(** A render adds one event to the trace, whatever its outcome. *)
Lemma render_trace final_video output_path w :
  trace ((write_videofile final_video output_path ;;; ret output_path) w).1
  = trace w ++ [Render final_video output_path].
Proof.
  unfold bind, write_videofile.
  by destruct (write_file final_video output_path (files w)) as [fs [e|]].
Qed.

(** No speed change and no cut when the track is not longer than the
    video. *)
Lemma fit_dub_short dubbed_audio_path video_duration dubbed_audio w :
  (duration dubbed_audio <= video_duration)%Q →
  fit_dub dubbed_audio_path video_duration dubbed_audio w = (w, Ok dubbed_audio).
Proof.
  intros Hle. unfold fit_dub. by rewrite (Qgt_bool_false _ _ Hle).
Qed.


(** The cut branch: the track is longer than [MAX_SPEED_FACTOR] videos. *)
Lemma fit_dub_cut dubbed_audio_path video_duration dubbed_audio w :
  (0 < video_duration)%Q →
  (video_duration * MAX_SPEED_FACTOR < duration dubbed_audio)%Q →
  fit_dub dubbed_audio_path video_duration dubbed_audio w =
  (w, Ok (subclip dubbed_audio 0 video_duration)).
Proof.
  intros Hpos Hlong. unfold fit_dub.
  assert (Hgt : (video_duration < duration dubbed_audio)%Q).
  { eapply Qle_lt_trans; [|exact Hlong].
    rewrite <- (Qmult_1_r video_duration) at 1.
    apply Qmult_le_l; [done|]. unfold MAX_SPEED_FACTOR. by compute. }
  rewrite (Qgt_bool_true _ _ Hgt). unfold py_div.
  rewrite Qeq_bool_false; last first.
  { intros Hz. rewrite Hz in Hpos. by apply Qlt_irrefl in Hpos. }
  unfold bind, ret. rewrite Qle_bool_false; [done|].
  apply Qlt_shift_div_l; [done|]. by rewrite Qmult_comm.
Qed.

(** A division by a zero video duration. *)
Lemma fit_dub_zero_video dubbed_audio_path video_duration dubbed_audio w :
  (video_duration == 0)%Q →
  (0 < duration dubbed_audio)%Q →
  fit_dub dubbed_audio_path video_duration dubbed_audio w =
  (w, Raise ZeroDivisionError).
Proof.
  intros Hz Hpos. unfold fit_dub. rewrite Qgt_bool_true; [|by rewrite Hz].
  unfold py_div. apply Qeq_bool_iff in Hz. by rewrite Hz.
Qed.


(** From a bound on the quotient to a bound on the dividend. *)
Lemma Qlt_div_mult (c d v : Q) :
  (0 < v)%Q → (c < d / v)%Q → (c * v < d)%Q.
Proof.
  intros Hv Hc.
  assert (Hd : (v * (d / v) == d)%Q).
  { apply Qmult_div_r. intros Hz. rewrite Hz in Hv. by apply Qlt_irrefl in Hv. }
  rewrite <- Hd. rewrite (Qmult_comm c v). by apply Qmult_lt_l.
Qed.

Lemma ratio_gt_1 (d v : Q) : (0 < v)%Q → (1 < d / v)%Q → (v < d)%Q.
Proof.
  intros Hv Hd. apply Qlt_div_mult in Hd; [|done]. by rewrite Qmult_1_l in Hd.
Qed.

(** *** In double precision *)

Lemma mix_audio_b64_opened original_video_path dubbed_audio_path output_path
    original_volume video_duration w video dubbed_audio :
  VideoFileClip original_video_path w = (w, Ok video) →
  AudioFileClip dubbed_audio_path w = (w, Ok dubbed_audio) →
  mix_audio_b64 original_video_path dubbed_audio_path output_path
    original_volume video_duration w =
  (fitted <- fit_dub_b64 dubbed_audio_path
               (default (v_duration video) video_duration) dubbed_audio ;;
   write_videofile
     (set_audio video (composite (attenuated video original_volume) fitted))
     output_path ;;;
   ret output_path) w.
Proof.
  intros Hv Hd. unfold mix_audio_b64.
  rewrite (bind_Ok _ _ _ _ _ Hv). by rewrite (bind_Ok _ _ _ _ _ Hd).
Qed.

Lemma fit_dub_b64_short dubbed_audio_path video_duration dubbed_audio w :
  (duration dubbed_audio <= video_duration)%Q →
  fit_dub_b64 dubbed_audio_path video_duration dubbed_audio w
  = (w, Ok dubbed_audio).
Proof.
  intros Hle. unfold fit_dub_b64. by rewrite (Qgt_bool_false _ _ Hle).
Qed.

Lemma float_div_positive (a b : Q) w :
  (0 < b)%Q → float_div a b w = (w, Ok (round (a / b))).
Proof.
  intros Hpos. unfold float_div. rewrite Qeq_bool_false; [done|].
  intros Hz. rewrite Hz in Hpos. by apply Qlt_irrefl in Hpos.
Qed.

(** The speed-up branch: the quotient of the two doubles is more than one
    and at most [half_ulp] above [MAX_SPEED_FACTOR]. *)
Lemma fit_dub_b64_speed_up dubbed_audio_path video_duration dubbed_audio w :
  is_double video_duration →
  is_double (duration dubbed_audio) →
  (0 < video_duration)%Q →
  (video_duration < duration dubbed_audio)%Q →
  (duration dubbed_audio / video_duration <= MAX_SPEED_FACTOR + half_ulp)%Q →
  let temp_adjusted := path_join TEMP_DIR (py "adjusted_dub.mp3") in
  ∃ speed_needed,
    round (duration dubbed_audio / video_duration) = Finite speed_needed
    ∧ (1 < speed_needed)%Q
    ∧ (speed_needed <= MAX_SPEED_FACTOR)%Q
    ∧ (Qabs (speed_needed - duration dubbed_audio / video_duration)
       <= half_ulp)%Q
    ∧ fit_dub_b64 dubbed_audio_path video_duration dubbed_audio w =
      (run (ffmpeg_atempo dubbed_audio_path speed_needed temp_adjusted) ;;;
       AudioFileClip temp_adjusted) w.
Proof.
  intros Hv Hd Hpos Hlong Hmax temp_adjusted.
  pose proof (double_ratio _ _ Hv Hd Hpos Hlong) as Hratio.
  destruct (round_scaled _ Hratio Hmax) as (speed & Hround & H1 & H2 & H3).
  exists speed. repeat (split; [done|]). unfold fit_dub_b64.
  rewrite (Qgt_bool_true _ _ Hlong).
  rewrite (bind_Ok _ _ _ _ _ (float_div_positive _ _ w Hpos)).
  rewrite Hround. cbn [b64_le adjust_audio_speed_b64].
  apply Qle_bool_iff in H2. unfold MAX_SPEED_FACTOR. rewrite H2.
  unfold adjust_audio_speed. rewrite Qeq_bool_false; [done|].
  intros Hone. rewrite Hone in H1. by apply Qlt_irrefl in H1.
Qed.

(** The same branch in the narrow band above [MAX_SPEED_FACTOR], where the
    quotient rounds to [MAX_SPEED_FACTOR] itself. *)
Lemma fit_dub_b64_band dubbed_audio_path video_duration dubbed_audio w :
  (0 < video_duration)%Q →
  (MAX_SPEED_FACTOR < duration dubbed_audio / video_duration)%Q →
  (duration dubbed_audio / video_duration <= MAX_SPEED_FACTOR + half_ulp)%Q →
  let temp_adjusted := path_join TEMP_DIR (py "adjusted_dub.mp3") in
  round (duration dubbed_audio / video_duration) = Finite MAX_SPEED_FACTOR
  ∧ fit_dub_b64 dubbed_audio_path video_duration dubbed_audio w =
    (run (ffmpeg_atempo dubbed_audio_path MAX_SPEED_FACTOR temp_adjusted) ;;;
     AudioFileClip temp_adjusted) w.
Proof.
  intros Hpos Hlo Hhi temp_adjusted.
  pose proof (round_to_max _ Hlo Hhi) as Hround. split; [done|].
  assert (Hlong : (video_duration < duration dubbed_audio)%Q).
  { apply ratio_gt_1; [done|]. eapply Qlt_trans; [|exact Hlo].
    vm_compute. done. }
  unfold fit_dub_b64. rewrite (Qgt_bool_true _ _ Hlong).
  rewrite (bind_Ok _ _ _ _ _ (float_div_positive _ _ w Hpos)).
  by rewrite Hround.
Qed.

(** The cut branch: the quotient is more than [half_ulp] above
    [MAX_SPEED_FACTOR]. *)
Lemma fit_dub_b64_cut dubbed_audio_path video_duration dubbed_audio w :
  (0 < video_duration)%Q →
  (MAX_SPEED_FACTOR + half_ulp < duration dubbed_audio / video_duration)%Q →
  fit_dub_b64 dubbed_audio_path video_duration dubbed_audio w =
  (w, Ok (subclip dubbed_audio 0 video_duration)).
Proof.
  intros Hpos Hlo.
  assert (Hlong : (video_duration < duration dubbed_audio)%Q).
  { apply ratio_gt_1; [done|]. eapply Qlt_trans; [|exact Hlo].
    vm_compute. done. }
  unfold fit_dub_b64. rewrite (Qgt_bool_true _ _ Hlong).
  rewrite (bind_Ok _ _ _ _ _ (float_div_positive _ _ w Hpos)).
  pose proof (round_above _ Hlo) as Hcut. unfold MAX_SPEED_FACTOR.
  by rewrite Hcut.
Qed.

(** C1. When the dubbed track is not longer than the video
    ([0 <= dubbed_duration <= video_duration], [video_duration > 0]),
    [mix_audio] passes it through: the fitted track is the opened track
    itself, no process is run on it (no tempo change, i.e. factor 1.0) and
    it is not cut; the only thing [mix_audio] does is to render the video
    with that track laid over the original sound. *)
Theorem mix_audio_pass_through original_video_path dubbed_audio_path
    output_path original_volume video_duration w video dubbed_audio :
  VideoFileClip original_video_path w = (w, Ok video) →
  AudioFileClip dubbed_audio_path w = (w, Ok dubbed_audio) →
  let duration_used := default (v_duration video) video_duration in
  (0 < duration_used)%Q →
  (0 <= duration dubbed_audio)%Q →
  (duration dubbed_audio <= duration_used)%Q →
  let final_video :=
    set_audio video
      (composite (attenuated video original_volume) dubbed_audio) in
  fit_dub dubbed_audio_path duration_used dubbed_audio w
    = (w, Ok dubbed_audio)
  ∧ mix_audio original_video_path dubbed_audio_path output_path
      original_volume video_duration w
    = (write_videofile final_video output_path ;;; ret output_path) w
  ∧ trace (mix_audio original_video_path dubbed_audio_path output_path
             original_volume video_duration w).1
    = trace w ++ [Render final_video output_path].
Proof.
  intros Hv Hd duration_used _ _ Hle final_video.
  pose proof (fit_dub_short dubbed_audio_path _ _ w Hle) as Hfit.
  assert (Hmix : mix_audio original_video_path dubbed_audio_path output_path
                   original_volume video_duration w
                 = (write_videofile final_video output_path ;;;
                    ret output_path) w).
  { rewrite (mix_audio_opened _ _ _ _ _ _ _ _ Hv Hd).
    by rewrite (bind_Ok _ _ _ _ _ Hfit). }
  split; [done|]. split; [done|]. rewrite Hmix. apply render_trace.
Qed.

(** C2, as the code has it.  The durations are doubles.  When the dubbed
    track is longer than the video by at most [MAX_SPEED_FACTOR]
    ([video_duration < dubbed_duration <= video_duration * 1.25], the
    product being the one of the rationals, not the rounded one, and
    [video_duration > 0]), [mix_audio] scales it: it runs ffmpeg with the
    tempo [dubbed_duration / video_duration] as the processor computes it,
    that is the double nearest to the quotient, at most [half_ulp] away
    from it; that tempo is more than 1 and at most [MAX_SPEED_FACTOR], and
    the file ffmpeg wrote is laid over the original sound.  A video of 30
    seconds and a track of 33 seconds give the double nearest to 1.10. *)
Theorem mix_audio_b64_scaled original_video_path dubbed_audio_path
    output_path original_volume video_duration w video dubbed_audio :
  VideoFileClip original_video_path w = (w, Ok video) →
  AudioFileClip dubbed_audio_path w = (w, Ok dubbed_audio) →
  let duration_used := default (v_duration video) video_duration in
  is_double duration_used →
  is_double (duration dubbed_audio) →
  (0 < duration_used)%Q →
  (duration_used < duration dubbed_audio)%Q →
  (duration dubbed_audio <= duration_used * MAX_SPEED_FACTOR)%Q →
  let temp_adjusted := path_join TEMP_DIR (py "adjusted_dub.mp3") in
  ∃ speed_needed,
    round (duration dubbed_audio / duration_used) = Finite speed_needed
    ∧ (Qabs (speed_needed - duration dubbed_audio / duration_used)
       <= half_ulp)%Q
    ∧ (speed_needed <= MAX_SPEED_FACTOR)%Q
    ∧ (1 < speed_needed)%Q
    ∧ mix_audio_b64 original_video_path dubbed_audio_path output_path
        original_volume video_duration w
      = (run [Arg (py "ffmpeg"); Arg (py "-y");
              Arg (py "-i"); Arg dubbed_audio_path;
              Arg (py "-filter:a"); Atempo speed_needed;
              Arg (py "-vn");
              Arg temp_adjusted] ;;;
         fitted <- AudioFileClip temp_adjusted ;;
         write_videofile
           (set_audio video
              (composite (attenuated video original_volume) fitted))
           output_path ;;;
         ret output_path) w
    ∧ ((duration_used == 30)%Q → (duration dubbed_audio == 33)%Q →
       Finite speed_needed = round (11 # 10)).
Proof.
  intros Hv Hd duration_used Hdv Hdd Hpos Hlong Hmax temp_adjusted.
  assert (Hq : (duration dubbed_audio / duration_used
                <= MAX_SPEED_FACTOR + half_ulp)%Q).
  { apply Qle_trans with MAX_SPEED_FACTOR.
    - apply Qle_shift_div_r; [done|]. by rewrite Qmult_comm.
    - vm_compute. done. }
  destruct (fit_dub_b64_speed_up dubbed_audio_path _ _ w Hdv Hdd Hpos Hlong Hq)
    as (speed_needed & Hround & H1 & H2 & H3 & Hfit).
  exists speed_needed. repeat (split; [done|]). split.
  - rewrite (mix_audio_b64_opened _ _ _ _ _ _ _ _ Hv Hd).
    rewrite (bind_at _ _ _ _ Hfit). by rewrite bind_assoc.
  - intros H30 H33. rewrite <- Hround. apply round_comp.
    rewrite H30, H33. vm_compute. done.
Qed.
◇ ◇ ◇ ◇
# [Exercise]
Of the lines in the data, report each one containing the string "assert".

# [Output for this exercise]
  assert (Hgt : (video_duration < duration dubbed_audio)%Q).
  assert (Hd : (v * (d / v) == d)%Q).
  assert (Hlong : (video_duration < duration dubbed_audio)%Q).
  assert (Hlong : (video_duration < duration dubbed_audio)%Q).
  assert (Hmix : mix_audio original_video_path dubbed_audio_path output_path
  assert (Hq : (duration dubbed_audio / duration_used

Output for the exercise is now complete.